4.4. Induced Genetic Diversity: Gene Editing

The availability of the whole genome sequence, together with the recently developed gene-editing strategies, makes targeted mutagenesis possible in barley [97]. Among the various customized endonucleases used in plant research, the type II Clustered Regularly Interspaced Short Palindromic repeat (CRISPR)/CRISPR-associated protein 9 (Cas9) system has proven to be the best tool for gene editing [98]. The CRISPR/Cas9 gene-editing technology is easy to design and very precise. It requires the synthesis of oligonucleotides which, once transcribed into RNA, guide the Cas9 enzyme to the desired target. Being based on RNA–DNA interaction, the method is quite specific. The CRISPR/Cas9 technology can be used to create null alleles (i.e., gene knock-outs), and by adding a designed DNA template to the CRISPR/Cas9 system, it is possible to replace the target sequence via the error-free homology-directed repair pathway [99]. Furthermore, the system can be used to modulate gene expression [100]. In the past few years, the CRISPR/Cas9 technique has been increasingly applied to barley. In particular, a simple and efficient CRISPR/Cas9 platform for the induction of single and multiple, heritable mutations has been introduced [101]. The CRISPR/Cas9 technique has also been utilised to study genes involved in responses to pathogens, such as HvMORC1, whose protein product is one of the seven MORC members encoded by the barley genome [102]. Knock-out alleles of HvCKX1 or HvCKX3, which are involved in the regulation of cytokinin metabolism and root morphology [103], as well as mutants in the D-hordein gene, which participates in the control of grain size and grain composition in barley [104], were also generated with the aid of CRISPR/Cas9.

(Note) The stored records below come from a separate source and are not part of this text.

(** C2.  When a registration exists for the event and the caller, whatever
    its status, [register_event] returns it unchanged and leaves the store
    as it was: no registration and no notification is added.  Hence a call
    that succeeded, repeated on the store it left, returns the same
    registration and changes nothing; the first of the two calls added at
    most one notification. *)
Theorem register_event_idempotent (db : Db) (event_id : string)
    (current evt : doc) :
  lookup_by "event" "id" (VStr event_id) db = Some evt →
  (∀ reg, registration_of event_id (get current "id") db = Some reg →
          register_event py_str event_id current db = (Ok reg, db))
  ∧ (ids_generated "registration" db →
     ∀ r1 db1,
       register_event py_str event_id current db = (Ok r1, db1) →
       register_event py_str event_id current db1 = (Ok r1, db1)
       ∧ registration_of event_id (get current "id") db1 = Some r1
       ∧ ∃ sent, length sent ≤ 1
                 ∧ coll "notification" db1 = coll "notification" db ++ sent).
Proof.
  intros Hevt. split.
  { intros reg Hreg. by eapply register_event_existing. }
  intros Hgen r1 db1 Hfirst.
  destruct (registration_of event_id (get current "id") db) as [reg0|] eqn:Hreg.
  { rewrite (register_event_existing db _ _ evt reg0) in Hfirst by done.
    injection Hfirst as <- <-. split; [by eapply register_event_existing|].
    split; [done|]. exists []. split; [simpl; lia | by rewrite app_nil_r]. }
  rewrite (register_event_found _ _ _ _ Hevt), Hreg in Hfirst.
  cbn [if_found truthy_doc] in Hfirst.
  destruct (capacity_of evt) as [capacity|e]; [|done].
  destruct (get current "id") as [| | | |uid| | |] eqn:Huid;
    try (unfold RegistrationSchema in Hfirst;
         cbn [str_field mbind result_bind] in Hfirst; done).
  rewrite registration_doc_valid in Hfirst.
  case_bool_decide as Hrej; [done|].
  set (rid := oid (next_id db)) in *.
  set (reg := registration_doc event_id uid (status_for event_id capacity db)) in *.
  set (db' := add_doc "registration" (stored rid reg) db) in *.
  assert (∃ notif, r1 = stored rid reg ∧ db1 = add_doc "notification" notif db')
    as (notif & -> & ->).
  { destruct (evt !! "title") as [title|] eqn:Htitle;
      [|destruct (notify_and_return_fails db' evt rid reg) as [e He]; eauto;
        congruence].
    destruct (decide ("notification" ∈ rejecting db')) as [Hrej'|Hrej'];
      [destruct (notify_and_return_fails db' evt rid reg) as [e He]; eauto;
       congruence|].
    destruct (get evt "organizer_user_id") as [| | | |organizer| | |] eqn:Horg;
      try (destruct (notify_and_return_fails db' evt rid reg) as [e He];
           [right; left; intros s; rewrite Horg; discriminate | congruence]).
    destruct (notify_and_return_ok db' evt rid reg _ _ Htitle Horg Hrej')
      as [notif Hok].
    rewrite Hok in Hfirst. injection Hfirst as <- <-. exists notif.
    unfold db', rid. rewrite lookup_generated by done.
    unfold doc_or. by rewrite bool_decide_eq_true_2. }
  assert (registration_of event_id (VStr uid) (add_doc "notification" notif db')
          = Some (stored rid reg)) as Hnow.
  { unfold registration_of, db'.
    rewrite coll_add_doc, decide_False by done.
    rewrite coll_add_doc, decide_True by done.
    rewrite find_app_None by exact Hreg.
    cbn [List.find]. unfold matches, holds, get, stored, reg, registration_doc.
    cbn [forallb fst snd]. rewrite !lookup_insert_ne by done.
    cbn [list_to_map foldr uncurry]. rewrite lookup_insert_eq.
    rewrite lookup_insert_ne, lookup_insert_eq by done.
    cbn [from_option id]. by rewrite !bool_decide_eq_true_2. }
  split; [|split; [done|]].
  - apply (register_event_existing _ _ _ evt); [|by rewrite ?Huid].
    unfold lookup_by, db'. by rewrite !coll_add_doc, !decide_False.
  - exists [notif]. split; [simpl; lia|]. unfold db'.
    rewrite coll_add_doc, decide_True by done.
    by rewrite coll_add_doc, decide_False.
Qed.

End Registration.

Lemma first_registration_status_witness :
  let db := Sample.event_db 2 in
  let new := stored "4" (registration_doc "3" "1" "confirmed") in
  coll "registration" (register_event Sample.str "3" (Sample.user db "1") db).2
  = coll "registration" db ++ [new]
  ∧ new !! "status" = Some (VStr "confirmed")
  ∧ (ids_generated "registration" db →
     is_Some (default ∅ (lookup_by "event" "id" (VStr "3") db) !! "title") →
     (∃ organizer,
        get (default ∅ (lookup_by "event" "id" (VStr "3") db))
            "organizer_user_id" = VStr organizer) →
     "notification" ∉ rejecting db →
     (register_event Sample.str "3" (Sample.user db "1") db).1 = Ok new).
Proof.
  intros db new.
  apply (first_registration_status Sample.str db "3" (Sample.user db "1")
           (default ∅ (lookup_by "event" "id" (VStr "3") db)) 2 "1").
  - reflexivity.
  - reflexivity.
  - reflexivity.
  - reflexivity.
  - vm_compute. discriminate.
Defined.

Lemma notification_failure_propagates_witness :
  let db := Sample.outage_db 2 in
  ∃ e, register_event Sample.str "3" (Sample.user db "1") db
       = (Raise e,
          add_doc "registration"
            (stored "4" (registration_doc "3" "1" "confirmed")) db).
Proof.
  intros db.
  apply (notification_failure_propagates Sample.str db "3" (Sample.user db "1")
           (default ∅ (lookup_by "event" "id" (VStr "3") db)) 2 "1").
  - reflexivity.
  - reflexivity.
  - reflexivity.
  - reflexivity.
  - vm_compute. discriminate.
  - right; right. reflexivity.
Defined.

(** C8, as stated, fails: with inserts of notifications failing, the first
    registration of user "1" for event "3" ends in an error for the caller
    (while registration "4" is in the store). *)
Lemma notification_failure_reaches_caller :
  let db := Sample.outage_db 2 in
  let caller := Sample.user db "1" in
  registration_of "3" (get caller "id") db = None
  ∧ (register_event Sample.str "3" caller db).1 = Raise StoreError
  ∧ coll "registration" (register_event Sample.str "3" caller db).2
    = [stored "4" (registration_doc "3" "1" "confirmed")].
Proof. cbv zeta. repeat split; reflexivity. Qed.

Lemma register_event_idempotent_witness :
  let db := Sample.event_db 2 in
  let current := Sample.user db "1" in
  (∀ reg, registration_of "3" (get current "id") db = Some reg →
          register_event Sample.str "3" current db = (Ok reg, db))
  ∧ (ids_generated "registration" db →
     ∀ r1 db1,
       register_event Sample.str "3" current db = (Ok r1, db1) →
       register_event Sample.str "3" current db1 = (Ok r1, db1)
       ∧ registration_of "3" (get current "id") db1 = Some r1
       ∧ ∃ sent, length sent ≤ 1
                 ∧ coll "notification" db1 = coll "notification" db ++ sent).
Proof.
  intros db current.
  apply (register_event_idempotent Sample.str db "3" current
           (default ∅ (lookup_by "event" "id" (VStr "3") db))).
  reflexivity.
Defined.

(** ** Handlers that leave events and registrations alone *)

Section Frames.

Lemma same_bookings_refl (db : Db) : same_bookings db db.
Proof. by repeat split. Qed.

Lemma same_bookings_trans (db1 db2 db3 : Db) :
  same_bookings db1 db2 → same_bookings db2 db3 → same_bookings db1 db3.
Proof.
  intros (He & Hr & Hn) (He' & Hr' & Hn'). repeat split; [congruence.. | lia].
Qed.

Lemma frame_ret {A} (a : A) : frame (mret a).
Proof. intros db. apply same_bookings_refl. Qed.

Lemma frame_raise {A} (e : exn) : frame (@raise A e).
Proof. intros db. apply same_bookings_refl. Qed.

Lemma frame_lift {A} (r : result A) : frame (lift r).
Proof. intros db. apply same_bookings_refl. Qed.

Lemma frame_find_one (c : string) (q : query) : frame (find_one c q).
Proof. intros db. apply same_bookings_refl. Qed.

Lemma frame_count_documents (c : string) (q : query) :
  frame (count_documents c q).
Proof. intros db. apply same_bookings_refl. Qed.

Lemma frame_getitem (d : doc) (k : string) : frame (getitem d k).
Proof. intros db. unfold getitem. destruct (d !! k); apply same_bookings_refl. Qed.

Lemma frame_update_one (c : string) (q : query) (fields : doc) :
  c ≠ "event" → c ≠ "registration" → frame (update_one c q fields).
Proof.
  intros He Hr db. unfold update_one. cbn [snd].
  repeat split; [by rewrite coll_set_coll, decide_False.. | done].
Qed.

Lemma frame_create_document (c : string) (data : doc) :
  c ≠ "event" → c ≠ "registration" → frame (create_document c data).
Proof.
  intros He Hr db. unfold create_document.
  case_bool_decide; [apply same_bookings_refl|]. cbn [snd].
  repeat split; [by rewrite coll_add_doc, decide_False.. | cbn; lia].
Qed.

Lemma frame_bind {A B} (m : M A) (k : A → M B) :
  frame m → (∀ a, frame (k a)) → frame (m ≫= k).
Proof.
  intros Hm Hk db. specialize (Hm db). unfold mbind, M_bind.
  destruct (m db) as [[a|e] db']; [|done].
  eapply same_bookings_trans; [exact Hm | apply Hk].
Qed.

Lemma frame_for_each {A B} (f : A → M B) (xs : list A) :
  (∀ x, frame (f x)) → frame (for_each f xs).
Proof.
  intros Hf. induction xs as [|x xs IH]; cbn [for_each].
  - apply frame_ret.
  - apply frame_bind; [apply Hf|]. intros y.
    apply frame_bind; [apply IH|]. intros ys. apply frame_ret.
Qed.

End Frames.

Ltac frame_step :=
  first [ apply frame_ret
        | apply frame_raise
        | apply frame_lift
        | apply frame_find_one
        | apply frame_count_documents
        | apply frame_getitem
        | apply frame_update_one; done
        | apply frame_create_document; done
        | apply frame_bind; [|intros ?]
        | case_match ].

Ltac solve_frame := repeat frame_step.

Section HandlerFrames.

Variable hash_password : string → string.
Variable create_access_token : doc → string.
Variable py_str : value → string.
Variable isoformat_date : Z → string.

Lemma get_current_user_frame (payload : doc) : frame (get_current_user payload).
Proof. unfold get_current_user. solve_frame. Qed.

Lemma register_frame (payload : RegisterPayload) :
  frame (register hash_password create_access_token payload).
Proof. unfold register. solve_frame. Qed.

Lemma upsert_athlete_profile_frame (data : ProfilePayload) (now : Z)
    (current : doc) :
  frame (upsert_athlete_profile py_str data now current).
Proof. unfold upsert_athlete_profile. solve_frame. Qed.

Lemma get_athlete_frame (athlete_id : string) (current : doc) :
  frame (get_athlete athlete_id current).
Proof. unfold get_athlete. solve_frame. Qed.

Lemma create_team_frame (payload : TeamCreate) (current : doc) :
  frame (create_team payload current).
Proof. unfold create_team. solve_frame. Qed.

Lemma add_to_roster_frame (team_id user_id : string) (current : doc) :
  frame (add_to_roster py_str team_id user_id current).
Proof. unfold add_to_roster. solve_frame. Qed.

Lemma mark_read_frame (notif_id : string) (current : doc) :
  frame (mark_read notif_id current).
Proof. unfold mark_read. solve_frame. Qed.

Lemma moderate_frame (action : Moderation) (current : doc) :
  frame (moderate action current).
Proof. unfold moderate. solve_frame. Qed.

Lemma seed_athlete_frame (now : Z) (i : nat) :
  frame (seed_athlete hash_password isoformat_date now i).
Proof. unfold seed_athlete. solve_frame. Qed.

Lemma notify_and_return_frame (evt : doc) (rid : string) (reg : doc) :
  frame (notify_and_return py_str evt rid reg).
Proof. unfold notify_and_return. solve_frame. Qed.

End HandlerFrames.

(** ** The capacity invariant *)

Section Consistency.

Lemma oid_inj (n m : nat) : oid n = oid m → n = m.
Proof. unfold oid. apply (inj pretty). Qed.

Lemma filter_none {X} (f : X → bool) (l : list X) :
  (∀ x, x ∈ l → f x = false) → List.filter f l = [].
Proof.
  induction l as [|x l IH]; [done|]. intros H. cbn [List.filter].
  rewrite (H x) by apply list_elem_of_here.
  apply IH. intros y Hy. apply H. by apply list_elem_of_further.
Qed.

Lemma consistent_empty : consistent empty_db.
Proof.
  split.
  - intros e He. inversion He.
  - intros e e' He. inversion He.
  - intros r Hr. inversion Hr.
  - intros d n Hd. inversion Hd.
  - intros e c He. inversion He.
Qed.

5. Barley is Ready for a New Age of Functional Genomics Studies and Genetic Improvements

With the aid of the recently acquired collection of functional genomics tools, in a large part described above, the unique potential of barley as an ideal system for functional genomics studies can now be fully exploited. These new methods can elucidate, for instance, the molecular mechanisms behind chloroplast-to-nucleus communication, which is essential for chloroplast biogenesis and leaf emergence, leaf senescence and adaptation to environmental stresses. They can also be used to test—in an established crop plant—strategies intended to increase photosynthesis efficiency and biomass production, which have been shown to work in model species (Figure 2).

Figure 2

Biotechnological strategies that have been shown to enhance photosynthetic efficiency in model species. All of them can be applied to barley using the available genetic tools, and can potentially be improved by exploiting the genetic diversity of barley.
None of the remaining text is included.